- _WORK INSTRUCTIONS_
Starting at the top of the entries below, set down each line exactly as written, and stop after the line containing "Theorem claim_key_spent_once body".

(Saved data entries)
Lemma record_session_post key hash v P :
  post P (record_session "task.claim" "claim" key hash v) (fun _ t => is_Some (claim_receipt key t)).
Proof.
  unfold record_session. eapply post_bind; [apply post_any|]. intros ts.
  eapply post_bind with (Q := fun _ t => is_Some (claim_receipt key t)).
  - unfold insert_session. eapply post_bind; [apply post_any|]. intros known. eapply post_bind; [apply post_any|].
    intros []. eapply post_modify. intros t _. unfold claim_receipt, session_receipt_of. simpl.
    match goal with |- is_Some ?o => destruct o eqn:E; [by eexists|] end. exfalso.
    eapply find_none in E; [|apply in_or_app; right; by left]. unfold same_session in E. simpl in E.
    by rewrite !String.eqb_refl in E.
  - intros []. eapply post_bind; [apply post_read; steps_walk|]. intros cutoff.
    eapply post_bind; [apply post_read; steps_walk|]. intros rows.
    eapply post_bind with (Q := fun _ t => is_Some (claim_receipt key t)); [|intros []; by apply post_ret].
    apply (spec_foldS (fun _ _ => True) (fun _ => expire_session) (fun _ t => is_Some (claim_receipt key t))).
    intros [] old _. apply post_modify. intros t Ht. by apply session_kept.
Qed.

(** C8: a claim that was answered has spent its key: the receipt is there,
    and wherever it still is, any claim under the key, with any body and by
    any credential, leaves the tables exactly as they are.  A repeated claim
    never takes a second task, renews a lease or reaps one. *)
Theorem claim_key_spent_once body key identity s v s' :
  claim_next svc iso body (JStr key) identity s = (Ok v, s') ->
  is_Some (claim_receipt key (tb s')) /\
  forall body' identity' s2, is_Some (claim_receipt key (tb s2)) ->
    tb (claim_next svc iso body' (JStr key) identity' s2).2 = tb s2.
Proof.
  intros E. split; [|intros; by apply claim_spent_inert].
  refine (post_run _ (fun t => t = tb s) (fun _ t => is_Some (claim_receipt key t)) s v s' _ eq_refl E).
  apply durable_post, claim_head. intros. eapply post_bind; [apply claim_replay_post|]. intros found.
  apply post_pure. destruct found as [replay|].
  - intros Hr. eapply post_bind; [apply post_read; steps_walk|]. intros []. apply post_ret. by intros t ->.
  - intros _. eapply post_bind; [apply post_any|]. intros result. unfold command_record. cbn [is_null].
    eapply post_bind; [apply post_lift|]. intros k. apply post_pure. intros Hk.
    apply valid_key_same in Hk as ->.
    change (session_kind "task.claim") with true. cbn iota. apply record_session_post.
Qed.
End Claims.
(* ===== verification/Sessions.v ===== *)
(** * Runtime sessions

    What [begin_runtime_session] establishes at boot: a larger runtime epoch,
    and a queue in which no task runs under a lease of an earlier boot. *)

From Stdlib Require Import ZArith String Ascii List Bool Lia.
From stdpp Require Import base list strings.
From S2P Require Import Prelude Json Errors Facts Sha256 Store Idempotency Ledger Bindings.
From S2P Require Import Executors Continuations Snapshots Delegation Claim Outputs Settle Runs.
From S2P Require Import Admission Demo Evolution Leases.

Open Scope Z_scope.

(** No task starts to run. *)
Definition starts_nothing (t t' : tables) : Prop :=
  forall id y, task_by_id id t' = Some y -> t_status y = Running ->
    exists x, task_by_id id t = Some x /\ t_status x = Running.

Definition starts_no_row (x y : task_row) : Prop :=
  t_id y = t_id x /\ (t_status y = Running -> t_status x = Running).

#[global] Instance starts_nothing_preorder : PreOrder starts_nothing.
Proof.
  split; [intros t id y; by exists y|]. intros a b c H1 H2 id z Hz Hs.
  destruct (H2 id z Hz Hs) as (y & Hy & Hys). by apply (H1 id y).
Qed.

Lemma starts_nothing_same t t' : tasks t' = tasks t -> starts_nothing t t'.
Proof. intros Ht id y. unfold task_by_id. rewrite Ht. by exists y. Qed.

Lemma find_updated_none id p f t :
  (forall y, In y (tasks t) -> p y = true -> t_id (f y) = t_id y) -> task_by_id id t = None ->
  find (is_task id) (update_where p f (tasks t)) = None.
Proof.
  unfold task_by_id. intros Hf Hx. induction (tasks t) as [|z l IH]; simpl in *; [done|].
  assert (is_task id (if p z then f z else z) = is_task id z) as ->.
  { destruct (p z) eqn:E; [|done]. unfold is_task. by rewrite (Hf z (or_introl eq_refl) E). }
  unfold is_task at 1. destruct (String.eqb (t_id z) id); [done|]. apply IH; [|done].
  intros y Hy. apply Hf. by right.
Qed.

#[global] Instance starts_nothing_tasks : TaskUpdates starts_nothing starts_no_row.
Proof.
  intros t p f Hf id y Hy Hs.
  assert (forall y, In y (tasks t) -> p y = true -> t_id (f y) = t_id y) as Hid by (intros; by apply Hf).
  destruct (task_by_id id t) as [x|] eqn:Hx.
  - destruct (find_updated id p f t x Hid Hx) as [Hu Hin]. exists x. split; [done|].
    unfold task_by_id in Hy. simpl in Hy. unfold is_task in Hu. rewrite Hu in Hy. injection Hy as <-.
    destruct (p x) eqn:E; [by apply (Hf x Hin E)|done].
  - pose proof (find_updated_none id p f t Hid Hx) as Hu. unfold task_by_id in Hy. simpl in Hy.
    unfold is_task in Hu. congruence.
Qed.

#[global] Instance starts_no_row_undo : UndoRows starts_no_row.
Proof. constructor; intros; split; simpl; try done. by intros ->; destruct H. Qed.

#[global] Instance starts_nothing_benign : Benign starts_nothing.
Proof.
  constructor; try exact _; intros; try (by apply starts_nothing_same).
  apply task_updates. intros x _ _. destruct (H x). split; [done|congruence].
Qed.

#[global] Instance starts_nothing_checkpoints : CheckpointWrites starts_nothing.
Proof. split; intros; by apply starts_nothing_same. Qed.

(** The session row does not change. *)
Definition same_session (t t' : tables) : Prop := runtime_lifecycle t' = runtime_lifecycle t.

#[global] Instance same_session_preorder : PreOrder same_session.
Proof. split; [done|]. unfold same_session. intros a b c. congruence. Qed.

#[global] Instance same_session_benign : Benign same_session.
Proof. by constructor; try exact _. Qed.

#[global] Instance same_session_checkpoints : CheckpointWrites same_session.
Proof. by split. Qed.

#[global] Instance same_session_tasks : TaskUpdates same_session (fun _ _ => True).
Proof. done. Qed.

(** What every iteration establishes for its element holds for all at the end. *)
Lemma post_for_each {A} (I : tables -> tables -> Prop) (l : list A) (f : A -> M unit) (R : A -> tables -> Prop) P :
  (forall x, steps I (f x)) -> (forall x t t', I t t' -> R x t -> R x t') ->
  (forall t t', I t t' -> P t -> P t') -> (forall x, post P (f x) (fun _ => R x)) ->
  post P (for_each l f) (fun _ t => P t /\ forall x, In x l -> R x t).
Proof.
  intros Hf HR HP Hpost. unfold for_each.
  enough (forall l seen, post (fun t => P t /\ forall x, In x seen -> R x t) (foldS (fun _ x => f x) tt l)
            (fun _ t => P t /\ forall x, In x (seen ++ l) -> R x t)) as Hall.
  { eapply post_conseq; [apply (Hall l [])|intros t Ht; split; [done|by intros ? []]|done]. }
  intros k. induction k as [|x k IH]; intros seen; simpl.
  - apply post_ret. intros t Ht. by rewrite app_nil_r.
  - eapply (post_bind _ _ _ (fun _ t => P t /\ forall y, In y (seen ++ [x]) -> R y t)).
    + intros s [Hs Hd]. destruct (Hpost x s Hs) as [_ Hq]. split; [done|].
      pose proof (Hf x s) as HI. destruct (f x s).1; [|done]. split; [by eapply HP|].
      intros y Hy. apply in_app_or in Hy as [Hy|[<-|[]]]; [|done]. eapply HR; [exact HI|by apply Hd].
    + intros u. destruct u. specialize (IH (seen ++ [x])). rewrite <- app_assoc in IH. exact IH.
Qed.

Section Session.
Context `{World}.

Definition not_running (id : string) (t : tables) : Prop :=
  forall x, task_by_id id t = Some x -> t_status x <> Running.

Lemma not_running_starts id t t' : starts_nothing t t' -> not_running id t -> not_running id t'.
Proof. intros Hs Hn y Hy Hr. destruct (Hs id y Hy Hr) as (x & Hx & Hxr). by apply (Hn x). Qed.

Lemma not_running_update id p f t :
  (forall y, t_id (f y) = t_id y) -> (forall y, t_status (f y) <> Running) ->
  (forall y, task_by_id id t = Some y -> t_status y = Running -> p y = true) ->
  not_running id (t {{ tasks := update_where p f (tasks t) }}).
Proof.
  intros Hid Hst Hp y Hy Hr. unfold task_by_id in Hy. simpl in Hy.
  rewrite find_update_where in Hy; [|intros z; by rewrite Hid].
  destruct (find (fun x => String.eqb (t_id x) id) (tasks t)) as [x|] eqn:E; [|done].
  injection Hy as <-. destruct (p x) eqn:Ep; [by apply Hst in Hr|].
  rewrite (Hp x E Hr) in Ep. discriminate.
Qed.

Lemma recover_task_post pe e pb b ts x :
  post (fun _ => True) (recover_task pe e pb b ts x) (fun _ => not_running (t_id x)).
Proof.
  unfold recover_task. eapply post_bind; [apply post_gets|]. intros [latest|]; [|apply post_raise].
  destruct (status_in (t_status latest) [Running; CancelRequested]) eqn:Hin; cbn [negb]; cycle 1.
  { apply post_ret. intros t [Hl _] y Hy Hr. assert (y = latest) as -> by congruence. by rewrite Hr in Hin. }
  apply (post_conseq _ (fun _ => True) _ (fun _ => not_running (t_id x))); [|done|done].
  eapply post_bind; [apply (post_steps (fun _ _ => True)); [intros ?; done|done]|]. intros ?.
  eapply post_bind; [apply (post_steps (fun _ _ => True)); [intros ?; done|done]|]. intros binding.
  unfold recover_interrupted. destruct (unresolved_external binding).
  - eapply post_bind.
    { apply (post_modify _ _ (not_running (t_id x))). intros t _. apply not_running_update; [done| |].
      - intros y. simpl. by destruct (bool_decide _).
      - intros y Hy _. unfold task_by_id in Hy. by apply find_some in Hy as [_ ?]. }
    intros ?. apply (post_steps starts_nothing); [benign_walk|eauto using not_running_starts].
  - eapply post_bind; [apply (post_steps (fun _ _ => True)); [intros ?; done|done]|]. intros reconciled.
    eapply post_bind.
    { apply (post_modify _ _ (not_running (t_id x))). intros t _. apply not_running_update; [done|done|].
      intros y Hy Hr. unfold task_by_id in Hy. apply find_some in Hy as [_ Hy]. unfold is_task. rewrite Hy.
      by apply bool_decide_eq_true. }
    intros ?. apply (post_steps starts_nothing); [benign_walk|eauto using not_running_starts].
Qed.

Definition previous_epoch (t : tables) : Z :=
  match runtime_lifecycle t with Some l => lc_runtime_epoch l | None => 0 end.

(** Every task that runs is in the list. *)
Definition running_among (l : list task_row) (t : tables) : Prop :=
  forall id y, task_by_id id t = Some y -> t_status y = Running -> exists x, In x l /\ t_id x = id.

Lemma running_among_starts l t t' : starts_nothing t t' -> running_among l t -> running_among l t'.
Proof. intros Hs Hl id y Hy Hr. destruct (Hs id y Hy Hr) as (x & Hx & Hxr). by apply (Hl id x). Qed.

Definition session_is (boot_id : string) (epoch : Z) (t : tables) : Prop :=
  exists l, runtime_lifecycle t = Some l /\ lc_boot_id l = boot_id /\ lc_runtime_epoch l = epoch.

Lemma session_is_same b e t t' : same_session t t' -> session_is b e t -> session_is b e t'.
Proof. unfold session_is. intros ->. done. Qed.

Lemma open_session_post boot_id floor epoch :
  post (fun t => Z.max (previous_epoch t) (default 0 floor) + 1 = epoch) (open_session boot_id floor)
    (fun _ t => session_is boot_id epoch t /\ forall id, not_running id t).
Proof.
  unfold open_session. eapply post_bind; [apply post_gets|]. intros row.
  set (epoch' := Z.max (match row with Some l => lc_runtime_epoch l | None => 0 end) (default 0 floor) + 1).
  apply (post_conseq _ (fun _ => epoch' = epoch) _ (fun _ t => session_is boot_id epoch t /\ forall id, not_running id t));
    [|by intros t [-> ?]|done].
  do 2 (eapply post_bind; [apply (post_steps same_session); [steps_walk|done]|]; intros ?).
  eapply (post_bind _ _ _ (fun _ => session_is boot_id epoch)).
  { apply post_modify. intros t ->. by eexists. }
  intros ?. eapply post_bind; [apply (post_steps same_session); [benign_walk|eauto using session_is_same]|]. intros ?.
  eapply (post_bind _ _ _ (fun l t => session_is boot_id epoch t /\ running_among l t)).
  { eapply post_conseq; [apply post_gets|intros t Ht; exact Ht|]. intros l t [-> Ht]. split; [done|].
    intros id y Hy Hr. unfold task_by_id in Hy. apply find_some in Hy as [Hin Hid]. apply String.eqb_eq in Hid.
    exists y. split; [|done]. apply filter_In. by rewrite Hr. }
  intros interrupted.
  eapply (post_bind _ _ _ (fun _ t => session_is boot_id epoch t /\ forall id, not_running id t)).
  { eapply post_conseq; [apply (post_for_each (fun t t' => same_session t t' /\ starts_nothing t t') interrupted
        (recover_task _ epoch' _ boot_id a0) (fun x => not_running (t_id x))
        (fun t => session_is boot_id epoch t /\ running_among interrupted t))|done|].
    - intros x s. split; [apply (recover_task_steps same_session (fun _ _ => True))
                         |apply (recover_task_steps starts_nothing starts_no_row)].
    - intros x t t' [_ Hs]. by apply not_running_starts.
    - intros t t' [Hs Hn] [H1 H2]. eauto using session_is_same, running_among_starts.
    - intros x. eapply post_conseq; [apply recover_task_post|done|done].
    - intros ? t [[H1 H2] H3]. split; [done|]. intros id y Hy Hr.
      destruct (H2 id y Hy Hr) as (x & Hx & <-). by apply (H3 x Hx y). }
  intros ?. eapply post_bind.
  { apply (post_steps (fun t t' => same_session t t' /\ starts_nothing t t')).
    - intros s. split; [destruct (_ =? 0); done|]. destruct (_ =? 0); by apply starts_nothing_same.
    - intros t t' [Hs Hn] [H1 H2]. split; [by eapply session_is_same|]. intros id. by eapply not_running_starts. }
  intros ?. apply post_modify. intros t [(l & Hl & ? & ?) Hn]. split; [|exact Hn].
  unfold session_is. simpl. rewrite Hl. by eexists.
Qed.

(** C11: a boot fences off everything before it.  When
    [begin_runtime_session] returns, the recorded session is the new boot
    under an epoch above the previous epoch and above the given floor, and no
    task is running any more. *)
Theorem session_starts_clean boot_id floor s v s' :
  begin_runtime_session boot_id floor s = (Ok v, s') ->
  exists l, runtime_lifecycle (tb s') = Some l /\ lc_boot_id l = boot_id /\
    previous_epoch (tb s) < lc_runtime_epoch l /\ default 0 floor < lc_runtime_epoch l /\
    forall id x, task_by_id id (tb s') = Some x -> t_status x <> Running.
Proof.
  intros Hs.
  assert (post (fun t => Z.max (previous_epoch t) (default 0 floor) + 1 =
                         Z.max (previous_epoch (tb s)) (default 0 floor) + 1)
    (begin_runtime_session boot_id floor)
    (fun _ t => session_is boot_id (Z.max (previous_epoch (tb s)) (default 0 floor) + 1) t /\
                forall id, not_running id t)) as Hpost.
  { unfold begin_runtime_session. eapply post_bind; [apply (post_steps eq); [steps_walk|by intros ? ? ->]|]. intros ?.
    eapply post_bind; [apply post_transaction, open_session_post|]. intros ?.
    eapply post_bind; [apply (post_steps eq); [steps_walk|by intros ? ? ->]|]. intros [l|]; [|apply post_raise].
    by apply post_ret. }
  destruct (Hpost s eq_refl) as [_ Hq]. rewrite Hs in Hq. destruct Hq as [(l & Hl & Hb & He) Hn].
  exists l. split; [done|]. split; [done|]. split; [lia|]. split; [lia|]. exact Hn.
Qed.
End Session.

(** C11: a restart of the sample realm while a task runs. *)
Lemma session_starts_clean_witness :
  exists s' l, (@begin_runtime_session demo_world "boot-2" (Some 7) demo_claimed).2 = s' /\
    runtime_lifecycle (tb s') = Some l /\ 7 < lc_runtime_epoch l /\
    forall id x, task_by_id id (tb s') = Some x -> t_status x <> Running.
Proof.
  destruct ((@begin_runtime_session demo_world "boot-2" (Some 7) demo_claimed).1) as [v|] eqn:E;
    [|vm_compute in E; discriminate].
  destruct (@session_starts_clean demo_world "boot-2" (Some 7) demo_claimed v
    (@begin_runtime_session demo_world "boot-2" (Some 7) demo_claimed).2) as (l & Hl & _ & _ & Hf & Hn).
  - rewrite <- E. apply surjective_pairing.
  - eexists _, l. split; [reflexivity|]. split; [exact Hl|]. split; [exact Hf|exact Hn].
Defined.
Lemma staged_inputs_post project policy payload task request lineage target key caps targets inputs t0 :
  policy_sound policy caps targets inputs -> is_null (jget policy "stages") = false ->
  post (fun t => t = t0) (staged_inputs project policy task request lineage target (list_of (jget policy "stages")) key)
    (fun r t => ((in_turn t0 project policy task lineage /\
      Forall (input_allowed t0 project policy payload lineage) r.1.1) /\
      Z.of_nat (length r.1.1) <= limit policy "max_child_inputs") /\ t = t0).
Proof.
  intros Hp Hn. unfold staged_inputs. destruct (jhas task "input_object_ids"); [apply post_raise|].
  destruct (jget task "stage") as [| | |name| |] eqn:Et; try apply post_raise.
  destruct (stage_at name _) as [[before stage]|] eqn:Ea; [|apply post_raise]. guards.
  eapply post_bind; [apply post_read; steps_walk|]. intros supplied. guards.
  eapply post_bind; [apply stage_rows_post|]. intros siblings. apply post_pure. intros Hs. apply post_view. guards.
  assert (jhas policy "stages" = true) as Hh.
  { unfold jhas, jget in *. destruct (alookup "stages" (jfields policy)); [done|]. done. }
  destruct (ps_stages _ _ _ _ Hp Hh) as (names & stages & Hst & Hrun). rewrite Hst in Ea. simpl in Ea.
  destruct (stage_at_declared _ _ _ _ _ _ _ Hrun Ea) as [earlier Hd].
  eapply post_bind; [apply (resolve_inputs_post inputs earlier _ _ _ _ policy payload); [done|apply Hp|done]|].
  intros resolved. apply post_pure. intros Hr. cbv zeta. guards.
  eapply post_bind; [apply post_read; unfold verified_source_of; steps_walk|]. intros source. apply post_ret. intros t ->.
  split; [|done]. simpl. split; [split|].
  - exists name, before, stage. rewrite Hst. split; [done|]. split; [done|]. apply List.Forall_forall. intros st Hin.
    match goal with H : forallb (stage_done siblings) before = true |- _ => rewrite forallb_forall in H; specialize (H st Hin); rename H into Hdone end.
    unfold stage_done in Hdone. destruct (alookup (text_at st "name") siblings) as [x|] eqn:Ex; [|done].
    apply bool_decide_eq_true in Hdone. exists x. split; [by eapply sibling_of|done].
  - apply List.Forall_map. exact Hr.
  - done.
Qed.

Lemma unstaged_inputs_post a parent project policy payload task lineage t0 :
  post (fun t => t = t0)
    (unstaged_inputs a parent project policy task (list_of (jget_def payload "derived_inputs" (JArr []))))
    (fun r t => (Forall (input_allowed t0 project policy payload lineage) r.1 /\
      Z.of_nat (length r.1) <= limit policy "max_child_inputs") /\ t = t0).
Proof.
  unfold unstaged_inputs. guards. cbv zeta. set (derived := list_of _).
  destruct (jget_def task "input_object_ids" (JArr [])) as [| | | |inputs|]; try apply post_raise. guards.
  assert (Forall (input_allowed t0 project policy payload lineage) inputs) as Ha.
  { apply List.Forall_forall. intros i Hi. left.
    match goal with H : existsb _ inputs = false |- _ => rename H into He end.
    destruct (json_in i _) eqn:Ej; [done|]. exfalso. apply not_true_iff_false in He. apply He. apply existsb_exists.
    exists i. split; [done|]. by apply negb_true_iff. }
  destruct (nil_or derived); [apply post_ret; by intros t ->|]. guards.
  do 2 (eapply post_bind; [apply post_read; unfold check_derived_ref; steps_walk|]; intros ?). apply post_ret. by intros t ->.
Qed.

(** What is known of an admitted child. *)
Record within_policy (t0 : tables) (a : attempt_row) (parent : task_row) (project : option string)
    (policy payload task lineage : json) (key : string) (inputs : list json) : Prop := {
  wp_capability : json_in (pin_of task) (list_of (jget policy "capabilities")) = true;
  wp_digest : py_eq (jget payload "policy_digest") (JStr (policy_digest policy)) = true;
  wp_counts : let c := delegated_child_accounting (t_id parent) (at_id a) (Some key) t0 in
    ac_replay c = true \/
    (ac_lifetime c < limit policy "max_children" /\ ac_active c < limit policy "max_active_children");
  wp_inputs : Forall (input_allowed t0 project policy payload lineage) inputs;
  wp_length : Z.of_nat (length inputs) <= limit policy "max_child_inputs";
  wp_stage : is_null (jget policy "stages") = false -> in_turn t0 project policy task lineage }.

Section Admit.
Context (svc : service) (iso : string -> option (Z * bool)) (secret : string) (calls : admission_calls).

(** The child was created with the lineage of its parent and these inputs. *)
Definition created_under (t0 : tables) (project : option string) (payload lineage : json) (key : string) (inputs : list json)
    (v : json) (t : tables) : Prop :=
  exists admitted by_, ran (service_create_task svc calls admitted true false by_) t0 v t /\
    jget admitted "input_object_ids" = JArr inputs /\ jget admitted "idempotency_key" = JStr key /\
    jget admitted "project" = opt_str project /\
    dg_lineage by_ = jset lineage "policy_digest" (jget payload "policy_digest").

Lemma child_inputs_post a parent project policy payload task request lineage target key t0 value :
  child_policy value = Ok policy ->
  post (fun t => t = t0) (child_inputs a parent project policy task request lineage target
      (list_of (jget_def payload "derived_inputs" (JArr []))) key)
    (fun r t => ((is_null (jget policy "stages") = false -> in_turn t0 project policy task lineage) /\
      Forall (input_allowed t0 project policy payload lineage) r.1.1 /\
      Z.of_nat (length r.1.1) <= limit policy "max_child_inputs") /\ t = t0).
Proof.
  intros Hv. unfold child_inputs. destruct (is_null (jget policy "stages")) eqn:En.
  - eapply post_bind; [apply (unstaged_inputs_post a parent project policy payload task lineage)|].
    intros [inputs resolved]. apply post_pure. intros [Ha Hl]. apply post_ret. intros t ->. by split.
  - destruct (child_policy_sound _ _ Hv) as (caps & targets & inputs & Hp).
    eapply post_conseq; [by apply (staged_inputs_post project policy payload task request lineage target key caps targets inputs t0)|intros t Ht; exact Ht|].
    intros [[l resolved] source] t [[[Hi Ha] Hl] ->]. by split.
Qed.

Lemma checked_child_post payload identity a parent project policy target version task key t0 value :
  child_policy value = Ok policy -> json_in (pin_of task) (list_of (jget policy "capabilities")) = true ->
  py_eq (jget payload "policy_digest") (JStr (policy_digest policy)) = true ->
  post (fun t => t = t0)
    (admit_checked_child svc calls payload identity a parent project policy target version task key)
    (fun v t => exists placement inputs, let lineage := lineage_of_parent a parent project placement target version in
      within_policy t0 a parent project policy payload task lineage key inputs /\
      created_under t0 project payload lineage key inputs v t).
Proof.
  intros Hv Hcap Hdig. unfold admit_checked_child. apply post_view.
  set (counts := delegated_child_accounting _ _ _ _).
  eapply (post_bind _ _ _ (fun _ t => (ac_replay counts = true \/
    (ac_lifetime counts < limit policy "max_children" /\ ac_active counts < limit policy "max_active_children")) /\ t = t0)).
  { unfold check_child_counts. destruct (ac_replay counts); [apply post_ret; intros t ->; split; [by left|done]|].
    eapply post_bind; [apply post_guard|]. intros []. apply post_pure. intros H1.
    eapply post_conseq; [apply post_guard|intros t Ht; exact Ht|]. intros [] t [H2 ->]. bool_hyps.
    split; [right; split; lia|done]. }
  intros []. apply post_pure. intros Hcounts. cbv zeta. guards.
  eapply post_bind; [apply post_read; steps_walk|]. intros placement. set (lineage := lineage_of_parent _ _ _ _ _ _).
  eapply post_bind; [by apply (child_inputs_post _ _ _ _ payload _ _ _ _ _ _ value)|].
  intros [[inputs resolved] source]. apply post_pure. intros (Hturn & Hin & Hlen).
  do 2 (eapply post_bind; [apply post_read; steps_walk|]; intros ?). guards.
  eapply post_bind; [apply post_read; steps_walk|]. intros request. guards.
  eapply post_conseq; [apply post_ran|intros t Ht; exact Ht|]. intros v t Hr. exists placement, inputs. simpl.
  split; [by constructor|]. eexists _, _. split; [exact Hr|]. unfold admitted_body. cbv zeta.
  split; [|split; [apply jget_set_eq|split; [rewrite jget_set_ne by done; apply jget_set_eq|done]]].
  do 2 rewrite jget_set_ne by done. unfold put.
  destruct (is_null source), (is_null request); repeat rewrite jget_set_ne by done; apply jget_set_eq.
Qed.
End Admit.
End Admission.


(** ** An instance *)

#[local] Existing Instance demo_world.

- _SOLUTION FOR THIS PROBLEM_
Lemma record_session_post key hash v P :
  post P (record_session "task.claim" "claim" key hash v) (fun _ t => is_Some (claim_receipt key t)).
Proof.
  unfold record_session. eapply post_bind; [apply post_any|]. intros ts.
  eapply post_bind with (Q := fun _ t => is_Some (claim_receipt key t)).
  - unfold insert_session. eapply post_bind; [apply post_any|]. intros known. eapply post_bind; [apply post_any|].
    intros []. eapply post_modify. intros t _. unfold claim_receipt, session_receipt_of. simpl.
    match goal with |- is_Some ?o => destruct o eqn:E; [by eexists|] end. exfalso.
    eapply find_none in E; [|apply in_or_app; right; by left]. unfold same_session in E. simpl in E.
    by rewrite !String.eqb_refl in E.
  - intros []. eapply post_bind; [apply post_read; steps_walk|]. intros cutoff.
    eapply post_bind; [apply post_read; steps_walk|]. intros rows.
    eapply post_bind with (Q := fun _ t => is_Some (claim_receipt key t)); [|intros []; by apply post_ret].
    apply (spec_foldS (fun _ _ => True) (fun _ => expire_session) (fun _ t => is_Some (claim_receipt key t))).
    intros [] old _. apply post_modify. intros t Ht. by apply session_kept.
Qed.

(** C8: a claim that was answered has spent its key: the receipt is there,
    and wherever it still is, any claim under the key, with any body and by
    any credential, leaves the tables exactly as they are.  A repeated claim
    never takes a second task, renews a lease or reaps one. *)
Theorem claim_key_spent_once body key identity s v s' :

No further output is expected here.